1901 Privately printed edition
1902 Deluxe version of the first commercial edition

The number of changes between the two volumes makes reading them side by side is a fascinating experience, even the text of the first page of the commercial edition is split over two pages in the original and consequently has two pictures only the second of which survived into the later book. There are also new pictures in the 1902 edition which aren’t in the 1901, but the most noticeable difference when you first pick them up is that only the frontispiece in the early edition is coloured whilst all commercial versions are full colour throughout. I hadn’t seen the original black and white sketches before and they are a lot more crude than the final watercolours that Beatrix produced but they do have a certain charm about them which makes me glad I spent the £325 that The Folio Society charges for the set. Engaging as these books are, and the text is a lot longer in the 1902 version, although the words and picture shown above from the 1901 edition don’t appear at all in the later version it is the maquette that comes between them that is truly interesting.

1902 Maquette

Here we can see in Beatrix’s own handwriting how she wanted the Frederick Warne edition to appear and apart from a couple of pages reproduced in other books I had never seen this unique edition before. To have the complete book in this form (missing a cover as she didn’t produce one for this version) What I found particularly interesting about this page is that you can see crossing out of words where she intended to change the original text but the words used here are exactly the same as in the 1901 edition but different to what Warne actually printed for this page which runs as follows:

Then he tried to find his way straight across the garden, but he became more and more puzzled. Presently he came to a pond where Mr McGregor filled his water-cans. A white cat was staring at some gold-fish; she sat very, very still and now and then the tip of her tail twitched as if it were alive. Peter thought it best to go away without speaking to her; he had heard about cats from his cousin little Benjamin Bunny

As you can see the text ends the same way as Beatrix’s plan but the start is quite different. The other items included as facsimiles are the 1893 letter which again I had seen small pictures of in various books but never the whole thing and the tiny Christmas letters, there is also a lovely print of Peter eating the radishes in Mr McGregors garden.
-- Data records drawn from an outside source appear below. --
(* ===== verification/Redaction.v ===== *)
(** * What is printed of a secret

    The hand-written [Debug] implementations - [UserRecord]
    (src/src/service/login/mod.rs), [IdentityRecord]
    (src/src/auth/identity/basic.rs), [OneTimeCredential]
    (src/src/auth/credential/one_time.rs), [BootstrapCredential]
    (src/src/rbac/policy.rs), [VisitorTicketConfig] (src/src/auth/visitor.rs),
    [CaptchaVerifier] (src/src/auth/passport/captcha.rs) and the arbiter
    (src/src/rbac/dynamic/arbiter.rs) - as the texts they write, over the
    struct builder of [std::fmt] in its two modes, [{:?}] and [{:#?}].

    A value is rendered in one of the modes.  How strings are escaped, and
    uuids, dates, durations and the derived [Debug] of an identity are
    printed, is a parameter. *)

From stdpp Require Import pretty.
From S2P Require Import Prelude Traits Identity.
From S2P Require UserDatabase IdentityStore Challenges Password Visitor Arbiter.

(** ** [std::fmt]: [debug_struct] *)

(** [true] is the alternate mode. *)
Definition rendering : Type := bool → string.

Definition newline : Ascii.ascii := Ascii.ascii_of_N 10.
Definition line_break : string := String.String newline "".

(** [PadAdapter]: four spaces at the start of every line. *)
Fixpoint pad (on_newline : bool) (s : string) : string :=
  match s with
  | String.EmptyString => ""
  | String.String c rest =>
      (if on_newline then "    " else "") +:+ String.String c (pad (bool_decide (c = newline)) rest)
  end.

Fixpoint join_with (sep : string) (l : list string) : string :=
  match l with
  | [] => ""
  | [x] => x
  | x :: l => x +:+ sep +:+ join_with sep l
  end.

Definition field_text (alternate : bool) (f : string * rendering) : string := f.1 +:+ ": " +:+ f.2 alternate.
Definition padded_fields (fields : list (string * rendering)) : string :=
  String.concat "" ((λ f, pad true (field_text true f +:+ "," +:+ line_break)) <$> fields).

(** [finish] and [finish_non_exhaustive] of a struct with fields *)
Definition debug_struct (name : string) (fields : list (string * rendering)) : rendering := λ alternate,
  if alternate then name +:+ " {" +:+ line_break +:+ padded_fields fields +:+ "}"
  else name +:+ " { " +:+ join_with ", " (field_text false <$> fields) +:+ " }".
Definition debug_struct_non_exhaustive (name : string) (fields : list (string * rendering)) : rendering := λ alternate,
  if alternate then name +:+ " {" +:+ line_break +:+ padded_fields fields +:+ pad true ".." +:+ line_break +:+ "}"
  else name +:+ " { " +:+ join_with ", " (field_text false <$> fields) +:+ ", .. }".

Class FmtLibs := {
  str_debug : string → string;
  codes_debug : list N → string;
  codes_display : list N → string;
  uuid_debug : Uuid → string;
  date_debug : Z → string;
  duration_debug : Z → string;
  identity_debug : Identity → rendering;
}.

Lemma list_ascii_app s t :
  String.list_ascii_of_string (s +:+ t) = (String.list_ascii_of_string s ++ String.list_ascii_of_string t)%list.
Proof. induction s as [|c s IH]; [done|]. change (c :: String.list_ascii_of_string (s +:+ t) = c :: (String.list_ascii_of_string s ++ String.list_ascii_of_string t))%list. by rewrite IH. Qed.

Lemma append_inj_tail s s' t : s +:+ t = s' +:+ t → s = s'.
Proof.
  intros Heq%(f_equal String.list_ascii_of_string). rewrite !list_ascii_app in Heq. apply app_inv_tail in Heq.
  by rewrite <- (String.string_of_list_ascii_of_string s), <- (String.string_of_list_ascii_of_string s'), Heq.
Qed.

Section Debug.
Context `{FmtLibs}.

Definition plain (s : string) : rendering := λ _, s.
Definition bool_debug (b : bool) : rendering := plain (if b then "true" else "false").
Definition nat_debug (n : nat) : rendering := plain (pretty n).
(** [Debug] of an [Option], derived *)
Definition option_debug (o : option string) : rendering := λ alternate,
  match o with
  | None => "None"
  | Some s =>
      if alternate then "Some(" +:+ line_break +:+ pad true (str_debug s +:+ "," +:+ line_break) +:+ ")"
      else "Some(" +:+ str_debug s +:+ ")"
  end.
Definition redacted : rendering := plain (str_debug "[redacted]").

(** ** The implementations *)

Definition UserRecord_debug (u : UserDatabase.UserRecord) : rendering :=
  debug_struct "UserRecord" [
    ("id", plain (uuid_debug (UserDatabase.u_id u)));
    ("username", plain (str_debug (UserDatabase.u_username u)));
    ("password_hash", redacted);
    ("display_name", option_debug (UserDatabase.u_display_name u));
    ("is_active", bool_debug (UserDatabase.u_is_active u));
    ("identity", identity_debug (UserDatabase.u_identity u));
    ("created_at", plain (date_debug (UserDatabase.u_created_at u)));
    ("updated_at", plain (date_debug (UserDatabase.u_updated_at u)))].

Definition IdentityRecord_debug (r : IdentityStore.IdentityRecord) : rendering :=
  debug_struct "IdentityRecord" [
    ("identity", identity_debug (IdentityStore.r_identity r));
    ("username", plain (str_debug (IdentityStore.r_username r)));
    ("password_hash", redacted);
    ("is_active", bool_debug (IdentityStore.r_is_active r));
    ("created_at", plain (date_debug (IdentityStore.r_created_at r)));
    ("updated_at", plain (date_debug (IdentityStore.r_updated_at r)))].

Definition OneTimeCredential_debug (c : Challenges.OneTimeCredential) : rendering :=
  debug_struct "OneTimeCredential" [
    ("token", redacted);
    ("used", bool_debug (Challenges.used c))].

(** derived *)
Definition PasswordState_debug (s : Password.PasswordState) : rendering :=
  debug_struct "PasswordState" [
    ("is_initial", bool_debug (Password.is_initial s));
    ("changed_at", plain (date_debug (Password.changed_at s)))].

Definition BootstrapCredential_debug (c : Password.BootstrapCredential) : rendering :=
  debug_struct "BootstrapCredential" [
    ("username", plain (str_debug (Password.username c)));
    ("password", redacted);
    ("state", PasswordState_debug (Password.bootstrap_state c))].

Definition VisitorTicketConfig_debug (c : Visitor.VisitorTicketConfig) : rendering :=
  debug_struct "VisitorTicketConfig" [
    ("secret", redacted);
    ("access_ttl", plain (duration_debug (Visitor.access_ttl c)));
    ("inactivity_window", plain (duration_debug (Visitor.inactivity_window c)));
    ("tier", plain (str_debug (Visitor.config_tier c)))].

Definition CaptchaVerifier_debug (v : Challenges.CaptchaVerifier) : rendering :=
  debug_struct_non_exhaustive "CaptchaVerifier" [
    ("ttl", plain (duration_debug (Challenges.captcha_ttl v)));
    ("max_attempts", nat_debug (Challenges.max_attempts v));
    ("has_cleanup_task", bool_debug (Challenges.has_cleanup_task v))].

(** [held] says for each of the three locks whether a writer holds it: the
    printer does not wait. *)
Definition AuthorizationArbiter_debug {TS Sk} (held : bool * bool * bool)
    (a : Arbiter.AuthorizationArbiter TS Sk) : rendering :=
  let '(detectors_held, scope_held, frozen_held) := held in
  debug_struct_non_exhaustive "AuthorizationArbiter" [
    ("detectors_count", nat_debug (if detectors_held then 0 else size (Arbiter.detectors a)));
    ("has_domain_scope", bool_debug (negb scope_held && bool_decide (is_Some (Arbiter.domain_scope a))));
    ("frozen_count", nat_debug (if frozen_held then 0 else size (Arbiter.frozen a)));
    ("has_audit", bool_debug (bool_decide (is_Some (Arbiter.audit a))))].

(** [log_line]: the one text that carries the temporary password. *)
Definition log_line (c : Password.BootstrapCredential) : string :=
  "temporary password for '" +:+ Password.username c +:+ "': " +:+ codes_display (Password.password c) +:+
  " — change it on first login".

(** ** Property *)

(** No interference.  Two values that differ in the secret only - the
    password hash, the one-time token, the temporary password, the signing
    secret, the open challenges - print the same text in either mode; the
    operator line of a bootstrap credential, in contrast, tells any two
    passwords apart. *)
Theorem debug_hides_secrets :
  (∀ u v, UserDatabase.to_public u = UserDatabase.to_public v → UserRecord_debug u = UserRecord_debug v) ∧
  (∀ i n h h' b c t, IdentityRecord_debug (IdentityStore.Build_IdentityRecord i n h b c t) =
     IdentityRecord_debug (IdentityStore.Build_IdentityRecord i n h' b c t)) ∧
  (∀ t t' b, OneTimeCredential_debug (Challenges.Build_OneTimeCredential t b) =
     OneTimeCredential_debug (Challenges.Build_OneTimeCredential t' b)) ∧
  (∀ n p p' s, BootstrapCredential_debug (Password.Build_BootstrapCredential n p s) =
     BootstrapCredential_debug (Password.Build_BootstrapCredential n p' s)) ∧
  (∀ s s' a w t, VisitorTicketConfig_debug (Visitor.Build_VisitorTicketConfig s a w t) =
     VisitorTicketConfig_debug (Visitor.Build_VisitorTicketConfig s' a w t)) ∧
  (∀ c c' t m b, CaptchaVerifier_debug (Challenges.Build_CaptchaVerifier c t m b) =
     CaptchaVerifier_debug (Challenges.Build_CaptchaVerifier c' t m b)) ∧
  (Inj (=) (=) codes_display → ∀ n p p' s,
     log_line (Password.Build_BootstrapCredential n p s) = log_line (Password.Build_BootstrapCredential n p' s) → p = p').
Proof.
  split_and!; try done.
  - intros [] [] Hpublic. injection Hpublic; intros; subst; reflexivity.
  - intros Hinj n p p' s Heq. unfold log_line in Heq. cbn [Password.username Password.password] in Heq.
    apply (inj (String.append _)), (inj (String.append _)), (inj (String.append _)) in Heq.
    by apply append_inj_tail, (inj codes_display) in Heq.
Qed.
End Debug.

(** Both modes, with strings printed as they are. *)
#[local] Instance unescaped : FmtLibs := {|
  str_debug := id; codes_debug := λ _, "?"; codes_display := λ _, "?"; uuid_debug := λ u, pretty u;
  date_debug := pretty; duration_debug := λ d, pretty d +:+ "s"; identity_debug := λ _ _, "?" |}.

Example config_compact :
  VisitorTicketConfig_debug (Visitor.Build_VisitorTicketConfig "hunter2" 60 90 "anon") false =
    "VisitorTicketConfig { secret: [redacted], access_ttl: 60s, inactivity_window: 90s, tier: anon }".
Proof. by vm_compute. Qed.
Example credential_pretty :
  BootstrapCredential_debug (Password.Build_BootstrapCredential "root" [] (Password.Build_PasswordState true 5)) true =
    String.concat line_break ["BootstrapCredential {"; "    username: root,"; "    password: [redacted],";
      "    state: PasswordState {"; "        is_initial: true,"; "        changed_at: 5,"; "    },"; "}"].
Proof. by vm_compute. Qed.
Example captcha_pretty :
  CaptchaVerifier_debug (Challenges.Build_CaptchaVerifier ∅ 300 3 false) true =
    String.concat line_break ["CaptchaVerifier {"; "    ttl: 300s,"; "    max_attempts: 3,";
      "    has_cleanup_task: false,"; "    .."; "}"].
Proof. by vm_compute. Qed.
This wonderful box set is a lovely edition to my Beatrix Potter collection and has already provided hours of enjoyment in looking at the differences as the story evolved. You can see the video produced by The Folio Society to mark the launch of this collection here.

Peter Rabbit – Beatrix Potter and Emma Thompson

For the 110th anniversary of the first publication of Peter Rabbit by Beatrix Potter in 1902 her publisher, Warne, commissioned a very special edition.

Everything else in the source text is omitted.